Today, turkey and stuffing are central fare on the holiday table. But turkeys weren’t even known in England until the 1520s, when they were introduced by explorers returning from the Americas. Turkey was immediately popular in England; within a hundred years, turkeys had become a common Christmas food.

The story with stuffing is less clear. The word “stuffing” first appears in English in Thomas Elyot’s 1538 dictionary, but dishes of stuffed fowl appear across 14th–16th-century European and Mediterranean cookbooks. Some recipes called for hens stuffed with boiled eggs and herbs, others with a mixture of almond and breadcrumbs, still others for spiced ground meat mixed with beaten egg.

The stuffing mixture was not always put into the cavity as it is today: recipes often called for adding stuffing under the skin of the bird’s breast, or wrapping a de-boned bird around the filling before cooking. One early-14th-century French recipe called for the chef to inflate a spring chicken with air—blown through a goose quill—to separate the skin from the meat and then fill the gap with a mixture of pork meat, liver, herbs, and strong spices before tying up the entire thing and roasting it in front of the fire.

Though most stuffings didn’t include bread, the pairing of bread and roast meat was well-established in Euro-Mediterranean cooking, and, by the 15th century, meat was commonly served on sippets (small pieces of toasted bread). Over time, the bread migrated from outside the roast bird to the inside, replacing meat or boiled eggs to become the central ingredient in savoury stuffing as we know it today. Like its medieval predecessors, the bread stuffing was still heavily seasoned with aromatic spices and herbs, adding a burst of flavor to the boiled or roasted fowl, but was now cheaper and easier to prepare.

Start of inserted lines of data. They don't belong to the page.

(** At most one thread is inside the aging functions. *)
Lemma busy_one s ps : pinv s ps → aging_inv s ps → tally aging_busy ps ≤ 1.
Proof.
  intros I A.
  pose (xd p := aging_busy p - aging_call p).
  assert (Hs : tally aging_busy ps = tally aging_call ps + tally xd ps).
  { clear. unfold tally. induction ps as [|p ps IH]; simpl; [done|]. rewrite IH. unfold xd. lia. }
  destruct (decide (tally xd ps = 0)) as [E|E].
  { rewrite Hs, E, (a_calls _ _ A). destruct (g_aging s); simpl; lia. }
  assert (Hx : ∃ i p, ps !! i = Some p ∧ xd p ≠ 0).
  { clear -E. unfold tally in E. induction ps as [|p ps IH]; [done|]. simpl in E.
    destruct (decide (xd p = 0)) as [Hp|Hp]; [|by exists 0%nat, p].
    destruct IH as (i & q & Hi & Hq); [lia|]. by exists (S i), q. }
  destruct Hx as (i & p & Hi & Hp).
  assert (Hr : role_of p = Destroyer ∧ (1 ≤ phase p)%nat)
    by (unfold xd, aging_busy in Hp; destruct p; simpl in *; try lia; destruct k0; simpl in *; try lia; (split; [done|lia])).
  destruct Hr as [Hr Hph]. destruct (inv_dest_here _ _ _ _ _ _ _ I Hi Hr) as [-> D].
  pose proof (d_calls _ _ _ _ D Hph) as H0.
  assert (Hle : tally aging_call ps ≤ 0).
  { rewrite <- H0. clear. unfold tally. induction ps as [|q ps IH]; simpl; [lia|].
    pose proof (aging_call_le q). lia. }
  assert (Hxd : tally xd ps ≤ 1); [|lia].
  etrans; [apply (tally_roles capacity n k s ps I xd (λ r, match r with Destroyer => 1 | _ => 0 end) 0); try done|lia].
  intros q. unfold xd, aging_busy. destruct q; simpl; try lia; destruct k0; simpl; lia.
Qed.
Lemma freed_done s ps :
  inv capacity n k s ps → p_freed s = true → ps !! (n + k)%nat = Some D_done.
Proof.
  intros I Hf. destruct (v_dest _ _ _ _ _ I) as (d & Hd & D).
  rewrite (d_freed _ _ _ _ D) in Hf. apply bool_decide_eq_true in Hf. rewrite Hd.
  destruct d; simpl in Hf; try lia; try (destruct k0; lia). done.
Qed.

Lemma freed_quiet s ps i p :
  inv capacity n k s ps → aging_inv s ps → p_freed s = true → ps !! i = Some p → at_rest_pc p = true.
Proof.
  intros I A Hf Hi. pose proof (freed_done s ps I Hf) as Hd.
  destruct (decide (i = (n + k)%nat)) as [->|Hne]; [rewrite Hi in Hd; by injection Hd as ->|].
  eapply late_quiet; [done|done|exact Hd|simpl; lia|done|done].
Qed.

(** A thread whose control point is at rest is not asleep. *)
Lemma rest_running c i st :
  sleepers_ok pcode holds c → threads c !! i = Some st → at_rest_pc (pc_of st) = true →
  st = Running (pc_of st).
Proof.
  intros Hs Hi Hr. specialize (Hs i st Hi). destruct st as [p|cv m p|m p]; [done|exfalso..]; simpl in Hr.
  - destruct Hs as (_ & q & Hw). destruct q; try discriminate Hw; injection Hw as _ _ <-; done.
  - destruct Hs as (_ & q & cv & Hw). destruct q; try discriminate Hw; injection Hw as _ _ <-; done.
Qed.
Definition guard_of (cv : cond_id) : mutex_id :=
  match cv with CNotEmpty => MPq | CDrain => MDrain | CPause => MPause | CAging => MAging end.

Definition dozing (cv : cond_id) (st : pstatus) : bool :=
  match st with
  | Running p => near cv p
  | Waiting cv' _ _ => bool_decide (cv' = cv)
  | Relocking _ _ => false
  end.

Definition closed (cv : cond_id) (th : list pstatus) : Prop :=
  ∀ i st, th !! i = Some st → dozing cv st = false.

(** Destroy has woken the sleepers on [cv] for the last time. *)
Definition past (cv : cond_id) (d : pc) : bool :=
  match cv, d with
  | CNotEmpty, (D_wlock | D_wbcast) => false
  | CPause, (D_wlock | D_wbcast | D_wunlock | D_plock | D_pbcast) => false
  | (CNotEmpty | CPause), _ => (4 <=? phase d)%nat
  | CAging, (X_unlock b | X_plock b | X_pbcast b | X_punlock b | X_join b) => b
  | _, _ => false
  end.

(** A worker that has given up on the queue. *)
Definition leaving (p : pc) : bool := match p with W_pop_null _ | W_exit _ => true | _ => false end.

(** A worker that has counted the last task off and will signal. *)
Definition signalling (p : pc) : bool := match p with W_drain_lock _ | W_drain_signal _ => true | _ => false end.

(** Destroy sleeps until the tasks are done, or is about to. *)
Definition drowsy (st : pstatus) : bool :=
  match st with Running D_wait => true | Waiting CDrain _ _ => true | _ => false end.

Section Doze.
Context (capacity : nat).
Abbreviation quiet := (code no_calls capacity true).

Lemma near_guard cv p : near cv p = true → holds p (guard_of cv) = true.
Proof. by destruct cv, p. Qed.

Lemma near_role cv p : role_of p = Destroyer → near cv p = false.
Proof. by destruct cv, p. Qed.
(** A new thread takes the slot, which was free. *)
Lemma client_spawn s ps k k' :
  client_ok s ps k → empty k = true → fresh k = false → fresh k' = true → joining k' = false →
  empty k' = true → after_join k' = false → stopping k' = false → first_start k' = false →
  begun k = true → (0 < length ps)%nat →
  client_ok (set_tid (length ps) s) (ps ++ [MT_start]) k'.
Proof.
  intros [Hl Hs Hr Hv He Hd Hst Hf Hb Hj] Hek Hfk Hfk' Hj' He' Ha' Hst' Hf' Hg Hlen. specialize (Hb (or_intror Hg)).
  split; simpl; rewrite ?length_app; simpl; try (intros; congruence).
  - intros i p Hi Hne Hp. apply lookup_app_Some in Hi as [Hi|[Hge Hi]].
    + destruct (Hl i p Hi Hne Hp) as [_ [Ht|Ht]]; [rewrite He in Ht|]; congruence.
    + apply list_lookup_singleton_Some in Hi as [Hi _]. split; [lia|auto].
  - intros _. split; [lia|]. intros Hin. rewrite Forall_forall in Hj. specialize (Hj _ Hin). simpl in Hj. lia.
  - intros _. right. unfold starting. destruct k'; done.
  - intros _. by apply He.
  - intros [?|?]; congruence.
  - eapply Forall_impl; [exact Hj|]. simpl. lia.
Qed.

Lemma client_join s ps k k' :
  client_ok s ps k → joining k = true → fresh k = false → after_join k' = true →
  fresh k' = false → empty k' = false → first_start k' = false →
  (stopping k' = true → stopping k = true) → (begun k' = true → begun k = true) → ps !! tid (m s) = Some MT_exit →
  client_ok s ps k'.
Proof.
  intros [Hl Hs Hr Hv He Hd Hst Hf Hb Hj] Hk Hfk Ha Hfk' He' Hf' Hstop Hbg Hx. specialize (Hv Hk).
  split; try done; try (intros; congruence); auto.
  - intros i p Hi Hne Hp. destruct (Hl i p Hi Hne Hp) as [-> _]. congruence.
  - intros [Hg|?]; [|congruence]. by apply Hf; left.
  - intros [Hg|Hg]; apply Hb; auto.
Qed.

Lemma client_step ps p s s' p' sp :
  once = true → mmove ps p s s' p' sp → is_client p = true → (0 < length ps)%nat →
  (∀ i q, ps !! i = Some q → i ≠ O → is_client q = false) → client_ok s ps p →
  is_client p' = true ∧ ever_init (m s') = ever_init (m s) ∧
  (sp = [] ∨ sp = [MT_start]) ∧ client_ok s' (ps ++ sp) p'.
Proof.
  intros Honce H Hc Hlen Hth C.
  destruct H as [q Hg|t q p2 Hcd Hq Hx|e cr fl s1 p1 Hcd Hn|e cr fl s1 p1 Hcd Hn|f z s1 p1 Hcd Hf].
  - destruct p; done.
  - assert (Hj : joining p = true) by (destruct p; done).
    destruct (c_slot _ _ _ C (or_introl (c_valid _ _ _ C Hj))) as [Ht _].
    assert (Hq' : ps !! tid (m s) = Some MT_exit).
    { destruct p; try discriminate Hcd; injection Hcd as <- _; rewrite Hq; f_equal;
        (assert (Hcq : is_client q = false) by (eapply Hth; [exact Hq|lia]));
        destruct q; try discriminate Hcq; try done. }
    rewrite app_nil_r. destruct p; try discriminate Hcd; injection Hcd as _ <-;
      (split_and!; [done|done|by left|]); eapply client_join; try done; exact C.
  - destruct p; try discriminate Hcd; injection Hcd as <- <- <-; injection Hn as <- <-;
      (split_and!; [done|done|by right|]); eapply client_spawn; try done; exact C.
  - rewrite app_nil_r.
    destruct p; try discriminate Hcd; injection Hcd as <- <- <-; injection Hn as <- <-;
      (split_and!; [done|done|by left|]); destruct C as [Hl Hs Hr Hv He Hd Hst Hf Hb Hj]; split;
      simpl in *; try done; auto; intuition congruence.
  - rewrite app_nil_r. destruct (client_atom _ _ _ _ _ _ _ Honce Hcd Hf Hc C) as (? & ? & ?).
    auto.
Qed.

Lemma thread_step ps i p s s' p' k :
  mmove ps p s s' p' [] → is_client p = false → ps !! i = Some p → i ≠ O →
  client_ok s ps k → client_ok s' (<[i := p']> ps) k.
Proof.
  intros H Hc Hi Hne [Hl Hs Hr Hv He Hd Hst Hf Hb Hj].
  destruct (thread_move _ _ _ _ _ _ H Hc) as ((_ & Hc' & Hx) & (Et & Ev & Eg & Ej) & Hrun & Hin & Hin').
  split; rewrite ?Et, ?Ev, ?Eg, ?Ej, ?length_insert; auto.
  - intros j q Hj' Hnej Hq. destruct (decide (j = i)) as [->|Hne'].
    + by apply (Hl i p).
    + rewrite list_lookup_insert_ne in Hj' by done. by apply (Hl j q).
  - intros Ha. destruct (decide (tid (m s) = i)) as [E|E].
    + rewrite E in Hd. rewrite Hd in Hi by done. congruence.
    + rewrite list_lookup_insert_ne by done. by apply Hd.
  - intros Hs'. destruct (running (m s')) eqn:E; [|done]. rewrite Hst in Hrun by done. by symmetry; apply Hrun.
  - intros Hg. destruct (Hf Hg) as [Hf' _]. by destruct (Hx (Hf' i p Hi Hne)).
  - intros [_|Hk]; [|auto]. destruct (g_started s) eqn:E; [done|].
    destruct (Hf (or_introl eq_refl)) as [Hf' _]. by destruct (Hx (Hf' i p Hi Hne)).
Qed.

(** The thread that moved, the others, and the one that was created. *)
Lemma moved_at (ps : list pc) i p' sp j q :
  (<[i := p']> ps ++ sp) !! j = Some q → (i < length ps)%nat → sp = [] ∨ sp = [MT_start] →
  (j = i ∧ q = p') ∨ (j ≠ i ∧ ps !! j = Some q) ∨ (j ≠ i ∧ q = MT_start).
Proof.
  intros H Hi Hsp. apply lookup_app_Some in H as [H|[Hge H]].
  - apply list_lookup_insert_Some in H as [(-> & <- & _)|[? H]]; auto.
  - rewrite length_insert in Hge. destruct Hsp as [-> | ->]; [done|].
    apply list_lookup_singleton_Some in H as [_ <-]. right. right. split; [lia|done].
Qed.

Lemma slot_step ps i p s s' p' sp :
  once = true → mmove ps p s s' p' sp → ps !! i = Some p → slot_inv s ps →
  slot_inv s' (<[i := p']> ps ++ sp) ∧ (sp = [] ∨ sp = [MT_start]) ∧
  (ever_init (m s) = true → ever_init (m s') = true) ∧
  (initialised p = false → initialised p' = true → ever_init (m s') = true).
Proof.
  intros Honce H Hi [(k & Hk & Hck & C) Hth]. pose proof (lookup_lt_Some _ _ _ Hk) as Hlen.
  pose proof (lookup_lt_Some _ _ _ Hi) as Hlt.
  destruct (decide (i = O)) as [->|Hne].
  - rewrite Hk in Hi. injection Hi as ->.
    destruct (client_step _ _ _ _ _ _ Honce H Hck Hlen Hth C) as (Hc' & He & Hsp & C').
    split; [|split_and!; [done|by rewrite He|by destruct p']]. split.
    + exists p'. split_and!; [|done|].
      * rewrite lookup_app_l by (by rewrite length_insert). by apply list_lookup_insert_eq.
      * rewrite <- insert_app_l by done. by apply client_ok_set.
    + intros j q Hj Hne. destruct (moved_at _ _ _ _ _ _ Hj Hlt Hsp) as [[? _]|[[_ Ho]|[_ ->]]]; [done|by eapply Hth|done].
  - pose proof (Hth _ _ Hi Hne) as Hc.
    destruct (thread_move _ _ _ _ _ _ H Hc) as ((-> & Hc' & Hx) & _ & _ & He & He').
    split; [|split_and!; [by left|done|done]]. split.
    + exists k. rewrite app_nil_r, list_lookup_insert_ne by done. split_and!; [done|done|by eapply thread_step].
    + intros j q Hj Hnej. destruct (moved_at _ _ _ _ _ _ Hj Hlt (or_introl eq_refl)) as [[_ ->]|[[_ Ho]|[_ ->]]];
        [done|by eapply Hth|done].
Qed.

Lemma monitor_step ps i p s s' p' sp :
  once = true → mmove ps p s s' p' sp → ps !! i = Some p → monitor_inv s ps →
  monitor_inv s' (<[i := p']> ps ++ sp).
Proof.
  intros Honce H Hi [S Hin]. destruct (slot_step _ _ _ _ _ _ _ Honce H Hi S) as (S' & Hsp & He & He').
  split; [done|]. intros j q Hj Hq.
  destruct (moved_at _ _ _ _ _ _ Hj (lookup_lt_Some _ _ _ Hi) Hsp) as [[_ ->]|[[_ Ho]|[_ ->]]]; [| |done].
  - destruct (initialised p) eqn:E; [apply He, (Hin _ _ Hi E)|by apply He'].
  - apply He. by eapply Hin.
Qed.
End Inv.

(** ** Reachable states *)

Definition no_locks (p : pc) (l : Empty_set) : bool := false.

Lemma monitor_disciplined once : disciplined (code once) no_locks.
Proof.
  intros p. unfold disciplined_at. destruct (code once p) as [[]|[]|? []|[]|[]| | | |] eqn:E; try done.
Qed.

Lemma monitor_initial : initial no_locks init_config.
Proof.
  split; [done|]. intros i st Hi. apply list_lookup_singleton_Some in Hi as [_ <-].
  by exists (K_idle ANone).
Qed.

Lemma init_slot : slot_inv init_state [K_idle ANone].
Proof.
  split.
  - exists (K_idle ANone). split; [done|]. split; [done|].
    assert (Hone : ∀ i p, [K_idle ANone] !! i = Some p → i ≠ O → p = MT_exit).
    { intros i p Hi. by apply list_lookup_singleton_Some in Hi as [<- _]. }
    split; simpl; try done; try (intros; intuition congruence).
    intros i p Hi Hne Hp. by destruct (Hp (Hone i p Hi Hne)).
  - intros i p Hi. by apply list_lookup_singleton_Some in Hi as [<- _].
Qed.

Lemma init_inv : monitor_inv init_state [K_idle ANone].
Proof. split; [apply init_slot|]. intros i p Hi. by apply list_lookup_singleton_Some in Hi as [_ <-]. Qed.

Lemma monitor_reachable c : rtc (step (code true)) init_config c → monitor_inv (sh c) (pcs c).
Proof.
  intros Hr. eapply (reach_ind (code true) no_locks monitor_inv);
    [apply monitor_disciplined|apply monitor_initial|apply init_inv| |exact Hr].
  intros c0 i p p' s' sp _ _ _ I _ Hi H. by eapply monitor_step.
Qed.

(** C31: As long as monitor_start is called at most once and the API calls do not
    overlap (one thread makes them all), two monitor threads never run at the same
    time, whatever keys are pressed and in whatever order the calls come, and every
    join is of a thread that exists and was not joined before. *)
Theorem monitor_single_thread c :
  rtc (step (code true)) init_config c →
  (∀ i j p q, pcs c !! i = Some p → pcs c !! j = Some q → alive p = true → alive q = true → i = j) ∧
  (∀ k, pcs c !! 0%nat = Some k → joining k = true →
     tid (m (sh c)) ∉ g_joined (sh c) ∧ (0 < tid (m (sh c)) < length (pcs c))%nat).
Proof.
  intros Hr. destruct (monitor_reachable c Hr) as [[(k & Hk & Hck & C) Hth] _]. split.
  - assert (Hal : ∀ i p, pcs c !! i = Some p → alive p = true → i = tid (m (sh c))).
    { intros i p Hi Ha. apply (c_live _ _ _ C i p Hi); [|by destruct p].
      intros ->. rewrite Hk in Hi. injection Hi as ->. by destruct p. }
    intros i j p q Hi Hj Hp Hq. by rewrite (Hal i p Hi Hp), (Hal j q Hj Hq).
  - intros k' Hk' Hj. rewrite Hk in Hk'. injection Hk' as <-.
    destruct (c_slot _ _ _ C); [left; by apply C|done].
Qed.
(* ===== verification/BaselineProofs.v ===== *)
(** * BaselineProofs: the FIFO pool keeps every task

    The linked queue refines a list; in every interleaving each accepted task is
    run, taken or queued, and the counter is exact. *)
From S2P Require Export Baseline.
Local Open Scope Z_scope.

Module BaselineProofs.
Import Baseline.

(** ** The linked queue is a list *)

Fixpoint linked (h : heap_t) (p : ptr) (l : list loc) : Prop :=
  match l with
  | [] => p = None
  | x :: l' => p = Some x ∧ ∃ t, h !! x = Some t ∧ linked h (next t) l'
  end.

Record fifo (h : heap_t) (q : baseline_queue_t) (l : list loc) : Prop := {
  f_head : linked h (head q) l;
  f_tail : tail q = last l;
  f_nodup : NoDup l
}.

Lemma linked_frame h x t p l : x ∉ l → linked h p l → linked (<[x := t]> h) p l.
Proof.
  revert p. induction l as [|y l IH]; intros p Hx; [done|]. rewrite not_elem_of_cons in Hx.
  destruct Hx as [Hxy Hx]. intros (-> & u & Hu & Hl). split; [done|]. exists u.
  rewrite lookup_insert_ne by done. auto.
Qed.

Lemma linked_delete h x p l : x ∉ l → linked h p l → linked (delete x h) p l.
Proof.
  revert p. induction l as [|y l IH]; intros p Hx; [done|]. rewrite not_elem_of_cons in Hx.
  destruct Hx as [Hxy Hx]. intros (-> & u & Hu & Hl). split; [done|]. exists u.
  rewrite lookup_delete_ne by done. auto.
Qed.

(** Linking a detached node [x] behind the last node [z]. *)
Lemma linked_snoc h p l z tz x tx :
  linked h p (l ++ [z]) → NoDup (l ++ [z]) → x ∉ l ++ [z] → h !! z = Some tz →
  h !! x = Some tx → next tx = None →
  linked (<[z := set_next (Some x) tz]> h) p (l ++ [z; x]).
Proof.
  intros Hl Hnd Hx Hz Htx Hn. revert p Hl Hnd Hx.
  induction l as [|y l IH]; intros p Hl Hnd Hx; simpl in *.
  - destruct Hl as (-> & t & Ht & Hnt). rewrite Ht in Hz. injection Hz as <-. split; [done|].
    exists (set_next (Some x) t). rewrite lookup_insert_eq. split; [done|]. split; [done|].
    exists tx. rewrite lookup_insert_ne by set_solver. done.
  - destruct Hl as (-> & t & Ht & Hl). apply NoDup_cons in Hnd as [Hy Hnd]. split; [done|]. exists t.
    rewrite lookup_insert_ne by set_solver. split; [done|]. apply IH; [done|done|set_solver].
Qed.

Lemma linked_nodes h p l x : linked h p l → x ∈ l → ∃ t, h !! x = Some t.
Proof.
  revert p. induction l as [|y l IH]; intros p; [set_solver|].
  intros (_ & t & Ht & Hl) [->|Hx]%elem_of_cons; [eauto|by eapply IH].
Qed.

(** Same payloads. *)
Definition same_jobs (h h' : heap_t) : Prop := job_of <$> h' = job_of <$> h.
(* ===== verification/BaselineShutdown.v ===== *)
(** * BaselineShutdown: baseline_pool_shutdown comes to an end

    When no client is inside the pool as baseline_pool_shutdown begins, every run
    without spurious wakeups is finite and ends with the pool freed and all
    accepted tasks run.  A measure bounds the runs; [closing] shows that nobody is
    left asleep.  (With a submit under way shutdown can hang, see BaselineProofs.v.) *)
From S2P Require Export BaselineSteps.
Local Open Scope Z_scope.

Module BaselineShutdown.
Import Baseline BaselineProofs BaselineSteps.

(** ** No new calls *)

Definition quiet (p : pc) : baction :=
  match p with C_idle _ | D_idle => AStep (λ _ _, Stuck) | _ => code p end.

Definition untimed (cv : cond_id) : bool := false.

Lemma b_quiet_atom p f z s s' p' :
  quiet p = AStep f → f z s = Next s' p' → ∃ f', code p = AStep f' ∧ f' z s = Next s' p'.
Proof. intros Hp Hf. destruct p; try (by exists f); injection Hp as <-; discriminate Hf. Qed.

Lemma b_quiet_same p a : quiet p = a → (∀ f, a ≠ AStep f) → code p = a.
Proof. intros <- H. destruct p; try done; by destruct (H (λ _ _, Stuck)). Qed.

Lemma b_quiet_step c c' : step quiet c c' → step code c c'.
Proof. apply restrict_step; [apply b_quiet_atom|apply b_quiet_same]. Qed.

Lemma quiet_works ps p s s' p' sp :
  move quiet ps p s s' p' sp →
  sp = [] ∧ works s p s' p' ∧ (∀ j, p = D_join j → ∃ q, ps !! j = Some q ∧ code q = AExit) ∧
  (∀ r, p ≠ C_idle r) ∧ p ≠ D_idle.
Proof.
  intros H. assert (Hn : (∀ r, p ≠ C_idle r) ∧ p ≠ D_idle).
  { split; [intros r E|intros E]; rewrite E in H;
      (inversion H as [q Hg|t q p2 Hcd Hq Hx|e cr fl s1 p1 Hcd Hn|e cr fl s1 p1 Hcd Hn|f z s1 p1 Hcd Hf]; subst;
        [done|discriminate Hcd..|injection Hcd as <-; discriminate Hf]). }
  destruct (code_works ps p s s' p' sp) as (? & ? & ?); [|done].
  by apply (restrict_move code quiet b_quiet_atom b_quiet_same).
Qed.

Lemma quiet_disciplined : disciplined quiet holds.
Proof.
  intros p. pose proof (baseline_disciplined p) as H. unfold disciplined_at in *. destruct p; try exact H; by intros z s s' p'.
Qed.

Lemma quiet_wait cv m p : (∃ q, code q = AWait cv m p) → ∃ q, quiet q = AWait cv m p.
Proof. intros [q Hq]. exists q. by destruct q. Qed.

Lemma quiet_sleepers c : sleepers_ok code holds c → sleepers_ok quiet holds c.
Proof.
  intros H i st Hi. specialize (H i st Hi). destruct st as [p|cv m p|m p]; [done|..].
  - destruct H as [? H]. split; [done|by apply quiet_wait].
  - destruct H as (? & q & cv & Hq). split; [done|]. destruct (quiet_wait cv m p) as [q' ?]; [by exists q|]. by exists q', cv.
Qed.
(** The globals.  Two ghosts: [chosen] counts the labels taken, [entries] the
    increments made. *)
Record globals := mk_globals {
  flag : list bool;
  label : list Z;
  t_id : list nat;
  count : Z;
  shutdown : bool;
  chosen : Z;
  entries : Z
}.

Definition set_flag (a : list bool) (g : globals) : globals :=
  mk_globals a (label g) (t_id g) (count g) (shutdown g) (chosen g) (entries g).
Definition set_label (a : list Z) (g : globals) : globals :=
  mk_globals (flag g) a (t_id g) (count g) (shutdown g) (chosen g) (entries g).
Definition set_t_id (a : list nat) (g : globals) : globals :=
  mk_globals (flag g) (label g) a (count g) (shutdown g) (chosen g) (entries g).
Definition take_label (a : list Z) (g : globals) : globals :=
  mk_globals (flag g) a (t_id g) (count g) (shutdown g) (chosen g + 1) (entries g).
Definition set_count (c : Z) (g : globals) : globals :=
  mk_globals (flag g) (label g) (t_id g) c (shutdown g) (chosen g) (entries g + 1).
Definition set_shutdown (g : globals) : globals :=
  mk_globals (flag g) (label g) (t_id g) (count g) true (chosen g) (entries g).

Inductive pc :=
| NotCreated
| B_start                           (* 47: id = arg->id *)
| B_flag                            (* 50: flag[id] = true *)
| B_max (i : nat) (max : Z)         (* 23-24: loop test, label[i] > max *)
| B_max_set (i : nat) (max : Z)     (* 24: max = label[i] *)
| B_label (max : Z)                 (* 51: label[id] = max + 1 *)
| B_scan (k : nat)                  (* 39-41: loop test, read flag[k] *)
| B_less (k : nat)                  (* 31: read label[k] *)
| B_less_own (k : nat) (lk : Z)     (* 31: read label[i] *)
| B_equal (k : nat)                 (* 33: read label[k] *)
| B_equal_own (k : nat) (lk : Z)    (* 33: read label[i] *)
| B_cs                              (* 58: temp = count *)
| B_write (temp : Z)                (* 59 *)
| B_check                           (* 60: read count *)
| B_stop                            (* 60: shutdown = 1 *)
| B_unlock                          (* 66 *)
| B_loop                            (* 67 *)
| B_done.

(** A thread: its local [id] and where it is. *)
Record thread := mk_thread { my_id : nat; at_pc : pc }.

Inductive main_pc :=
| M_flag (i : nat)                  (* 74-75 *)
| M_label (i : nat)                 (* 76 *)
| M_id (i : nat)                    (* 79-80 *)
| M_create (i : nat)                (* 81 *)
| M_join (i : nat)                  (* 84-85 *)
| M_done.

Section Lock.
(** [N] is N_THREAD. *)
Context (N : nat).

(** One step of the thread created with argument [&t_id[arg]]: [None] when it is
    not created or done, when an index is out of range, or when an [int] would
    overflow. *)
Definition routine (arg : nat) (t : thread) (g : globals) : option (globals * thread) :=
  let id := my_id t in
  let to (g' : globals) (p : pc) := Some (g', mk_thread id p) in
  match at_pc t with
  | NotCreated | B_done => None
  | B_start => v ← t_id g !! arg; Some (g, mk_thread v B_flag)
  | B_flag =>
      if (id <? length (flag g))%nat
      then to (set_flag (<[id := true]> (flag g)) g) (B_max 0 (-1)) else None
  | B_max i max =>
      if (i <? N)%nat then
        l ← label g !! i;
        to g (if max <? l then B_max_set i max else B_max (S i) max)
      else to g (B_label max)
  | B_max_set i _ => l ← label g !! i; to g (B_max (S i) l)
  | B_label max =>
      if (id <? length (label g))%nat && is_i32 (max + 1)
      then to (take_label (<[id := max + 1]> (label g)) g) (B_scan 0) else None
  | B_scan k =>
      if (k <? N)%nat then
        if (k =? id)%nat then to g (B_scan (S k))
        else f ← flag g !! k; to g (if (f : bool) then B_less k else B_scan (S k))
      else to g B_cs
  | B_less k => lk ← label g !! k; to g (B_less_own k lk)
  | B_less_own k lk => l ← label g !! id; to g (if lk <? l then B_scan 0 else B_equal k)
  | B_equal k => lk ← label g !! k; to g (B_equal_own k lk)
  | B_equal_own k lk =>
      l ← label g !! id;
      to g (if (lk =? l) && (k <? id)%nat then B_scan 0 else B_scan (S k))
  | B_cs => to g (B_write (count g))
  | B_write temp => if is_i32 (temp + 1) then to (set_count (temp + 1) g) B_check else None
  | B_check => to g (if ITER <? count g then B_stop else B_unlock)
  | B_stop => to (set_shutdown g) B_unlock
  | B_unlock =>
      if (id <? length (flag g))%nat
      then to (set_flag (<[id := false]> (flag g)) g) B_loop else None
  | B_loop => to g (if shutdown g then B_done else B_flag)
  end.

spooning out the stuffing from inside the roasted turkey

Photo credit: Brittany Diliberto, Bee Two Sweet

This holiday season, we invite you to stuff your turkey with a stuffing recipe we found in an early modern cookbook from the Folger Shakespeare Library’s collection. This anonymous manuscript cookbook actually has two turkey and two stuffing recipes: one of the turkey and stuffing recipes is made with oysters, and one without. Oysters and turkey might sound like a bizarre mix today, but these recipes probably most closely reflect the foods available at the original Thanksgiving meals, which likely contained both shellfish and wild turkey—two of the most commonly consumed foods in the Americas. Here, we’ve opted for the oyster-less recipe, which is the kind that has been adopted into modern kitchens.

Stuffing recipe

“To roast a Turky” (page 20 of anonymous cookbook W.b.653)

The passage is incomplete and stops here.